Lemma ingested_shape env total i h pdfs docs evs :
  ingested env total i h pdfs docs evs →
  length docs = length pdfs
  ∧ filename <$> docs = path_name <$> pdfs
  ∧ ∀ j doc, docs !! j = Some doc → type doc = role_at (i + j).
Proof.
  intros H.
  induction H as [i h | i h pdf_path rest url body md docs evs Hx Hg Hdec Hing IH].
  - split_and!; [done | done | intros j doc Hj; done].
  - destruct IH as (Hlen & Hnames & Hroles). split_and!.
    + cbn. by rewrite Hlen.
    + cbn. by rewrite Hnames.
    + intros [|j] doc Hj; simplify_eq/=.
      * by rewrite Nat.add_0_r.
      * rewrite (Hroles j doc Hj). f_equal. lia.
Qed.

(** C3: on [N] document paths the ingestor returns exactly [N] entries, in the
    order of the input (the [j]-th entry carries the name of the [j]-th
    path), the first tagged "main" and every other one "context".  It
    returns whenever extraction, download and decoding succeed. *)
Theorem process_pdfs_entries (env : Env) (pdfs : list Path) (w : World) :
  ((∀ h doc, ∃ url, pdf_extractor env h doc = Ok url) →
   (∀ h url, ∃ body, requests_get env h url = Ok body) →
   (∀ body, ∃ markdown_text, decode_text env body = Ok markdown_text) →
   ∃ docs w', process_pdfs env pdfs w = (Ok docs, w'))
  ∧ ∀ docs w',
      process_pdfs env pdfs w = (Ok docs, w') →
      length docs = length pdfs
      ∧ filename <$> docs = path_name <$> pdfs
      ∧ (∀ j doc, docs !! j = Some doc →
           type doc = if decide (j = 0) then lit "main" else lit "context")
      ∧ ∃ evs, ingested env (length pdfs) 0 (trace w) pdfs docs evs
               ∧ trace w' = trace w ++ evs.
Proof.
  split.
  - intros Hx Hg Hdec. by apply process_pdfs_loop_total.
  - intros docs w' Hrun. unfold process_pdfs in Hrun.
    apply process_pdfs_loop_Ok in Hrun as (new & evs & -> & Hing & Htr).
    destruct (ingested_shape _ _ _ _ _ _ _ Hing) as (Hlen & Hnames & Hroles).
    cbn [app]. split_and!; [done | done | | by eauto].
    intros j doc Hj. by rewrite (Hroles j doc Hj).
Qed.

Definition demo_pdfs : list Path :=
  [ {| path_str := lit "/in/paper.pdf"; path_name := lit "paper.pdf" |};
    {| path_str := lit "/in/notes.pdf"; path_name := lit "notes.pdf" |};
    {| path_str := lit "/in/slides.pdf"; path_name := lit "slides.pdf" |} ].

Lemma process_pdfs_entries_witness :
  ∃ docs w',
    process_pdfs (demo_env [] (Raise JSONDecodeError)) demo_pdfs empty_world
    = (Ok docs, w')
    ∧ length docs = 3
    ∧ filename <$> docs = [lit "paper.pdf"; lit "notes.pdf"; lit "slides.pdf"]
    ∧ type <$> docs = [lit "main"; lit "context"; lit "context"].
Proof.
  pose proof (process_pdfs_entries (demo_env [] (Raise JSONDecodeError)) demo_pdfs
                empty_world) as [Htotal Hshape].
  destruct Htotal as (docs & w' & Hrun).
  - intros h doc. by eexists.
  - intros h url. by eexists.
  - intros body. by eexists.
  - destruct (Hshape _ _ Hrun) as (Hlen & Hnames & Hroles & _).
    exists docs, w'. split_and!; [done..|].
    destruct docs as [|d0 [|d1 [|d2 [|d3 docs]]]]; try discriminate Hlen.
    cbn. by rewrite (Hroles 0 d0), (Hroles 1 d1), (Hroles 2 d2).
Defined.

(** ** Failure of the decoding stage *)








(** * Further properties of the pipeline *)

(** ** The payload the parser returns *)

(** [sep] occurs in [s]. *)
Lemma find_is_Some (sep s : str) :
  is_Some (find sep s) ↔ ∃ a b, s = a ++ sep ++ b.
Proof.
  split.
  - intros [i Hi]. exists (take i s), (drop (i + length sep) s). by apply find_split.
  - intros (a & b & ->).
    destruct (find sep (a ++ sep ++ b)) as [i|] eqn:E; [by eexists|].
    rewrite find_None in E. specialize (E (length a)).
    by rewrite drop_app_length, startswith_app in E.
Qed.

(** A string without [sep] has no piece with [sep]. *)
Lemma find_None_infix (sep s a b : str) :
  find sep (a ++ s ++ b) = None → find sep s = None.
Proof.
  intros Hnone. apply eq_None_not_Some. intros (u & v & ->)%find_is_Some.
  assert (is_Some (find sep (a ++ (u ++ sep ++ v) ++ b))) as [? ?]; [|congruence].
  apply find_is_Some. exists (a ++ u), (v ++ b). by rewrite <-!app_assoc.
Qed.

Lemma lstrip_suffix (s : str) : lstrip s `suffix_of` s.
Proof.
  induction s as [|c s IH]; [done|]. cbn.
  destruct (isspace c); [by apply suffix_cons_r | done].
Qed.

Lemma lstrip_head (s : str) (c : N) : list.head (lstrip s) = Some c → isspace c = false.
Proof.
  induction s as [|d s IH]; [done|]. cbn.
  destruct (isspace d) eqn:Hd; [done|]. cbn. by intros [= <-].
Qed.

Lemma rstrip_prefix (s : str) : rstrip s `prefix_of` s.
Proof.
  unfold rstrip. apply prefix_suffix_reverse. rewrite reverse_involutive.
  apply lstrip_suffix.
Qed.

Lemma rstrip_last (s : str) (c : N) : list.last (rstrip s) = Some c → isspace c = false.
Proof. unfold rstrip. rewrite last_reverse. apply lstrip_head. Qed.

Lemma strip_infix (s : str) : ∃ a b, s = a ++ strip s ++ b.
Proof.
  unfold strip. destruct (rstrip_prefix (lstrip s)) as [b Hb].
  destruct (lstrip_suffix s) as [a Ha].
  exists a, b. by rewrite <-Hb.
Qed.

Lemma strip_head (s : str) (c : N) : list.head (strip s) = Some c → isspace c = false.
Proof.
  unfold strip. intros Hc. destruct (rstrip_prefix (lstrip s)) as [b Hb].
  apply (lstrip_head s). rewrite Hb.
  destruct (rstrip (lstrip s)); [done|]. done.
Qed.

Lemma strip_last (s : str) (c : N) : list.last (strip s) = Some c → isspace c = false.
Proof. apply rstrip_last. Qed.

Lemma strip_no_sep (sep s : str) : find sep s = None → find sep (strip s) = None.
Proof.
  intros Hnone. destruct (strip_infix s) as (a & b & Hs).
  rewrite Hs in Hnone. by eapply find_None_infix.
Qed.

(** Stripping what is already stripped changes nothing. *)
Lemma lstrip_id (s : str) :
  (∀ c, list.head s = Some c → isspace c = false) → lstrip s = s.
Proof. destruct s as [|c s]; [done|]. intros H. cbn. by rewrite (H c). Qed.

Lemma strip_idemp (s : str) : strip (strip s) = strip s.
Proof.
  assert (∀ t, (∀ c, list.head t = Some c → isspace c = false) →
               (∀ c, list.last t = Some c → isspace c = false) → strip t = t) as Hid.
  { intros t Hh Hl. unfold strip. rewrite lstrip_id by done.
    unfold rstrip. rewrite lstrip_id; [apply reverse_involutive|].
    intros c. rewrite head_reverse. apply Hl. }
  apply Hid; [apply strip_head | apply strip_last].
Qed.

(** The payload cut out of a reply that holds a marker. *)
Lemma extract_json_fenced_payload (content payload : str) :
  contains fence content = true →
  extract_json content = Ok payload →
  ∃ body, payload = strip body ∧ find fence body = None.
Proof.
  intros Hc Hrun. rewrite extract_json_eq in Hrun.
  destruct (find fence_json content) as [i|] eqn:Ei.
  - injection Hrun as <-. eexists. split; [done|]. apply upto_no_sep, fence_nonempty.
  - apply contains_true in Hc as [j Hj]. rewrite Hj in Hrun.
    injection Hrun as <-. eexists. split; [done|]. apply upto_no_sep, fence_nonempty.
Qed.

(** X1: the payload of any reply is a fixed point of the parser: parsing it
    again gives it back unchanged. *)
Theorem extract_json_idempotent (content payload : str) :
  extract_json content = Ok payload → extract_json payload = Ok payload.
Proof.
  intros Hrun. destruct (contains fence content) eqn:Hc.
  - destruct (extract_json_fenced_payload _ _ Hc Hrun) as (body & -> & Hnone).
    apply extract_json_no_fence, contains_false. by apply strip_no_sep.
  - rewrite extract_json_no_fence in Hrun by done. injection Hrun as <-.
    by apply extract_json_no_fence.
Qed.
(** * Face-recognition attendance system

    A shallow embedding of the storage layer ([database/migrations.ts],
    [database/queries.ts]) and of the HTTP handlers that drive it
    ([routes/attendance.ts], [routes/users.ts]).

    Conventions of the embedding.
    - A table is the list of its rows in rowid order; an [INSERT] appends.
    - A [DATETIME] is the number of seconds since the epoch (UTC), as both
      [CURRENT_TIMESTAMP] and [new Date().toISOString()] are UTC; a [DATE]
      is the day number [t / 86400], which stands for the text
      [YYYY-MM-DD] obtained by [toISOString().split('T')[0]].
    - One call of an exported operation reads the clock once: the value
      [now] it is given.
    - A [REAL] is a rational number; the ledger only stores and returns it.
    - [sqlite.execute] either returns or throws; a statement that throws
      leaves the database as it was.
    - The matcher itself lives in the recognition service
      ([python/face_recognition_service.py]), which the handlers run as an
      external process; module [Matcher] states it from its specification,
      over the real numbers. *)

From Stdlib Require Import List ZArith QArith Bool String Lia.
From Stdlib Require Import Permutation Sorted.
From Stdlib Require Import Reals Lra.
Import ListNotations.

Local Open Scope Z_scope.

(* ------------------------------------------------------------------ *)
(** ** Schema ([runMigrations]) *)
(* ------------------------------------------------------------------ *)

Definition DATETIME := Z.
Definition DATE := Z.

(** [new Date().toISOString().split('T')[0]] *)
Definition date_of (t : DATETIME) : DATE := t / 86400.

(** [users_v1]: [is_active] is [BOOLEAN DEFAULT 1], a nullable numeric
    column; the queries test it with [is_active = 1]. *)
Record UserRow : Type := mkUser {
  usr_id : Z;
  usr_name : string;
  usr_email : string;
  usr_face_encoding : string;
  usr_created_at : DATETIME;
  usr_is_active : option Z
}.

(** [attendance_v1] *)
Record AttendanceRow : Type := mkAttendance {
  att_id : Z;
  att_user_id : Z;
  att_check_in_time : DATETIME;
  att_check_out_time : option DATETIME;
  att_date : DATE;
  att_confidence_score : Q
}.

(** [face_samples_v1] *)
Record FaceSampleRow : Type := mkSample {
  smp_id : Z;
  smp_user_id : Z;
  smp_image_data : string;
  smp_encoding_data : string;
  smp_created_at : DATETIME
}.

(** The database: the three tables, the [AUTOINCREMENT] counters that
    [sqlite_sequence] keeps for them, and the [foreign_keys] pragma of the
    connection, which decides whether the declared [FOREIGN KEY] clauses
    are enforced (the sources never set it). *)
Record Database : Type := mkDatabase {
  foreign_keys : bool;
  users_v1 : list UserRow;
  users_seq : Z;
  attendance_v1 : list AttendanceRow;
  attendance_seq : Z;
  face_samples_v1 : list FaceSampleRow;
  face_samples_seq : Z
}.

(** The state right after [runMigrations] on a fresh store. *)
Definition runMigrations (pragma_foreign_keys : bool) : Database :=
  mkDatabase pragma_foreign_keys [] 0 [] 0 [] 0.

Definition set_users (db : Database) (rows : list UserRow) (seq : Z) :=
  mkDatabase (foreign_keys db) rows seq (attendance_v1 db)
    (attendance_seq db) (face_samples_v1 db) (face_samples_seq db).

Definition set_attendance (db : Database) (rows : list AttendanceRow)
    (seq : Z) :=
  mkDatabase (foreign_keys db) (users_v1 db) (users_seq db) rows seq
    (face_samples_v1 db) (face_samples_seq db).

Definition set_face_samples (db : Database) (rows : list FaceSampleRow)
    (seq : Z) :=
  mkDatabase (foreign_keys db) (users_v1 db) (users_seq db)
    (attendance_v1 db) (attendance_seq db) rows seq.

(** [INTEGER PRIMARY KEY AUTOINCREMENT]: one more than the largest rowid
    the table has ever held. *)
Definition next_rowid (seq : Z) (ids : list Z) : Z :=
  Z.max seq (fold_right Z.max 0 ids) + 1.

(* ------------------------------------------------------------------ *)
(** ** [sqlite.execute]: statements that return or throw *)
(* ------------------------------------------------------------------ *)

Inductive SqlError : Type :=
| SQLITE_CONSTRAINT_UNIQUE
| SQLITE_CONSTRAINT_FOREIGNKEY
| SQLITE_CONSTRAINT_NOTNULL.

Inductive Outcome (A : Type) : Type :=
| Returned (a : A)
| Thrown (e : SqlError).
Arguments Returned {A} a.
Arguments Thrown {A} e.

(** An [async] database operation: it runs on the current database and
    leaves a new one, returning a value or throwing. *)
Definition Sql (A : Type) : Type := Database -> Outcome A * Database.

Definition ret {A} (a : A) : Sql A := fun db => (Returned a, db).

Definition throw {A} (e : SqlError) : Sql A := fun db => (Thrown e, db).

Definition bind {A B} (m : Sql A) (k : A -> Sql B) : Sql B :=
  fun db =>
    match m db with
    | (Returned a, db') => k a db'
    | (Thrown e, db') => (Thrown e, db')
    end.

(** [try { m } catch (error) { h }] *)
Definition try_catch {A} (m : Sql A) (h : SqlError -> Sql A) : Sql A :=
  fun db =>
    match m db with
    | (Returned a, db') => (Returned a, db')
    | (Thrown e, db') => h e db'
    end.

Declare Scope sql_scope.
Delimit Scope sql_scope with sql.
Notation "x <- m ;; k" := (bind m (fun x => k))
  (at level 61, m at next level, right associativity) : sql_scope.
Notation "m ;;; k" := (bind m (fun _ => k))
  (at level 61, right associativity) : sql_scope.
(** X21: a call of [getConfig] never writes to the distributed cache,
    never touches the entry of another key, never removes the entry of
    its own key, and reads the clock at most twice. *)
Theorem getConfig_frame (key : string) (w : World Value) :
  let w' := (getConfig key w).2 in
  redis w' = redis w
  /\ redisClient w' = redisClient w
  /\ redis_up w' = redis_up w
  /\ (forall k, k <> key -> localCache w' !! k = localCache w !! k)
  /\ (is_Some (localCache w !! key) -> is_Some (localCache w' !! key))
  /\ reads w <= reads w' <= reads w + 2.
Proof.
  intros w'. subst w'.
  assert (H0 : redis (afterLocalMiss key w) = redis w
               /\ redisClient (afterLocalMiss key w) = redisClient w
               /\ redis_up (afterLocalMiss key w) = redis_up w
               /\ localCache (afterLocalMiss key w) = localCache w
               /\ reads w <= reads (afterLocalMiss key w) <= reads w + 1).
  { unfold afterLocalMiss. destruct (localCache w !! key); cbn; repeat split; lia. }
  destruct H0 as (H1 & H2 & H3 & H4 & H5).
  destruct (getConfig_outcome key w) as [E | [(entry & _ & E) | (v & E)]];
    rewrite E; cbn [snd stored redis redisClient redis_up localCache reads];
    rewrite ?H1, ?H2, ?H3, ?H4; repeat split; try done; try lia.
  - intros k Hk. by rewrite lookup_insert_ne.
  - intros _. rewrite lookup_insert_eq. by eexists.
Qed.


(** X23: a value fetched from the service is served from the in-process
    cache for the next five minutes: as long as the clock reads less than
    300000 ms more than when the value was stored, the next call returns
    it whatever the distributed cache and the service then hold; once
    the clock reads 300000 ms more, the entry is no longer served. *)
Theorem getConfig_served_within_ttl (key : string) (w : World Value)
  (config : Config Value) (v : Value) :
  local_miss clock key w = true ->
  redis_miss key w = true ->
  configService key = Resolves true (Some config) ->
  typed_value config = Some v ->
  let w1 := (getConfig key w).2 in
  let storedAt := clock (reads (afterLocalMiss key w)) in
  ((clock (reads w1) - storedAt < cacheTtl)%Z ->
   forall (JSON_parse' : string -> option Value)
          (configService' : string -> Response Value),
     GamificationEngine.getConfig JSON_parse' clock configService' key w1
     = (Normal (Some v), ticked w1))
  /\ ((cacheTtl <= clock (reads w1) - storedAt)%Z -> local_miss clock key w1 = true).
Proof.
  intros Hl Hr Hs Hv w1 storedAt. subst w1 storedAt.
  rewrite (getConfig_local_miss JSON_parse clock configService key w Hl).
  unfold try_catch.
  rewrite (fromRedis_miss JSON_parse clock configService)
    by (rewrite redis_miss_afterLocalMiss; exact Hr).
  rewrite (fromService_success clock configService key _ config v Hs Hv).
  cbn [snd]. set (w0 := afterLocalMiss key w).
  assert (Hentry : localCache (stored clock key v w0) !! key
                   = Some {| value := v; timestamp := clock (reads w0) |}).
  { unfold stored. cbn [localCache]. apply lookup_insert_eq. }
  split.
  - intros Hfresh JSON_parse' configService'.
    unfold GamificationEngine.getConfig, try_catch, bind, localCache_get.
    rewrite Hentry. cbn [timestamp value Date_now].
    apply Z.ltb_lt in Hfresh. cbn in Hfresh |- *. by rewrite Hfresh.
  - intros Hexpired. unfold local_miss. rewrite Hentry. cbn [timestamp].
    apply negb_true_iff, Z.ltb_ge. exact Hexpired.
Qed.

End ResolverOutcomes.

Section ResolverOutcomeExamples.
Import JS GamificationEngine Scenarios EngineScenarios.

(** X18 at an engine that cached the value one second earlier, with the
    service unreachable. *)
Lemma getConfig_fresh_entry_witness :
  getConfig parseText stoppedClock unreachableService "chest_success_rate" warmWorld
  = (Normal (Some "0.7"%string), ticked warmWorld).
Proof.
  apply (getConfig_fresh_entry parseText stoppedClock unreachableService
           "chest_success_rate" warmWorld
           {| value := "0.7"%string; timestamp := vipNow - 1000 |});
    reflexivity.
Defined.

(** X19 at an engine whose distributed cache holds the value, with the
    service unreachable. *)
Lemma getConfig_redis_hit_witness :
  getConfig parseText stoppedClock unreachableService "chest_success_rate" redisWorld
  = (Normal (Some "0.5"%string),
     stored stoppedClock "chest_success_rate" "0.5"%string redisWorld).
Proof.
  apply (getConfig_redis_hit parseText stoppedClock unreachableService
           "chest_success_rate" redisWorld "0.5"%string "0.5"%string);
    reflexivity.
Defined.

(** X20 at an engine whose connection to the distributed cache is down,
    although the service would serve the key. *)
Lemma getConfig_redis_failure_witness :
  getConfig parseText stoppedClock servingService "chest_success_rate" downWorld
  = (Normal None, downWorld).
Proof.
  apply (getConfig_redis_failure parseText stoppedClock servingService
           "chest_success_rate" downWorld); [reflexivity | reflexivity |].
  left. reflexivity.
Defined.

····················

Please output only the lines from the first line of the entries through the line with "(∀ h url, ∃ body, requests_get", both included, exactly as written.

Lemma ingested_shape env total i h pdfs docs evs :
  ingested env total i h pdfs docs evs →
  length docs = length pdfs
  ∧ filename <$> docs = path_name <$> pdfs
  ∧ ∀ j doc, docs !! j = Some doc → type doc = role_at (i + j).
Proof.
  intros H.
  induction H as [i h | i h pdf_path rest url body md docs evs Hx Hg Hdec Hing IH].
  - split_and!; [done | done | intros j doc Hj; done].
  - destruct IH as (Hlen & Hnames & Hroles). split_and!.
    + cbn. by rewrite Hlen.
    + cbn. by rewrite Hnames.
    + intros [|j] doc Hj; simplify_eq/=.
      * by rewrite Nat.add_0_r.
      * rewrite (Hroles j doc Hj). f_equal. lia.
Qed.

(** C3: on [N] document paths the ingestor returns exactly [N] entries, in the
    order of the input (the [j]-th entry carries the name of the [j]-th
    path), the first tagged "main" and every other one "context".  It
    returns whenever extraction, download and decoding succeed. *)
Theorem process_pdfs_entries (env : Env) (pdfs : list Path) (w : World) :
  ((∀ h doc, ∃ url, pdf_extractor env h doc = Ok url) →
   (∀ h url, ∃ body, requests_get env h url = Ok body) →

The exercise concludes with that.